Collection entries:
- - - - -
(** A sync starts to work only by taking the lease. *)
Lemma enters d x pc pc' d' : perform (sync_action (S := db) (T := sqliteTx) x pc) d = Some (pc', d') →
  working (S := db) (JSync x pc) = None → working (S := db) (JSync x pc') ≠ None → ∃ r, pc = SyAcquire r.
Proof.
  destruct pc; try done; cbn [perform sync_action]; destruct (stmt _ d) as [[a|e] d1]; intros [= <- <-] _ Hw; try done; by eexists.
Qed.

Lemma working_sync x pc rid : working (S := db) (JSync x pc) = Some rid → rid = sx_rid x.
Proof. by destruct pc; intros [= <-]. Qed.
- - - - -
### AIM OF THE TASK
Set down exactly the line with "destruct pc; try" and each line after it up to the end of the records, adding nothing.

### TASK SOLUTION
  destruct pc; try done; cbn [perform sync_action]; destruct (stmt _ d) as [[a|e] d1]; intros [= <- <-] _ Hw; try done; by eexists.
Qed.

Lemma working_sync x pc rid : working (S := db) (JSync x pc) = Some rid → rid = sx_rid x.
Proof. by destruct pc; intros [= <-]. Qed.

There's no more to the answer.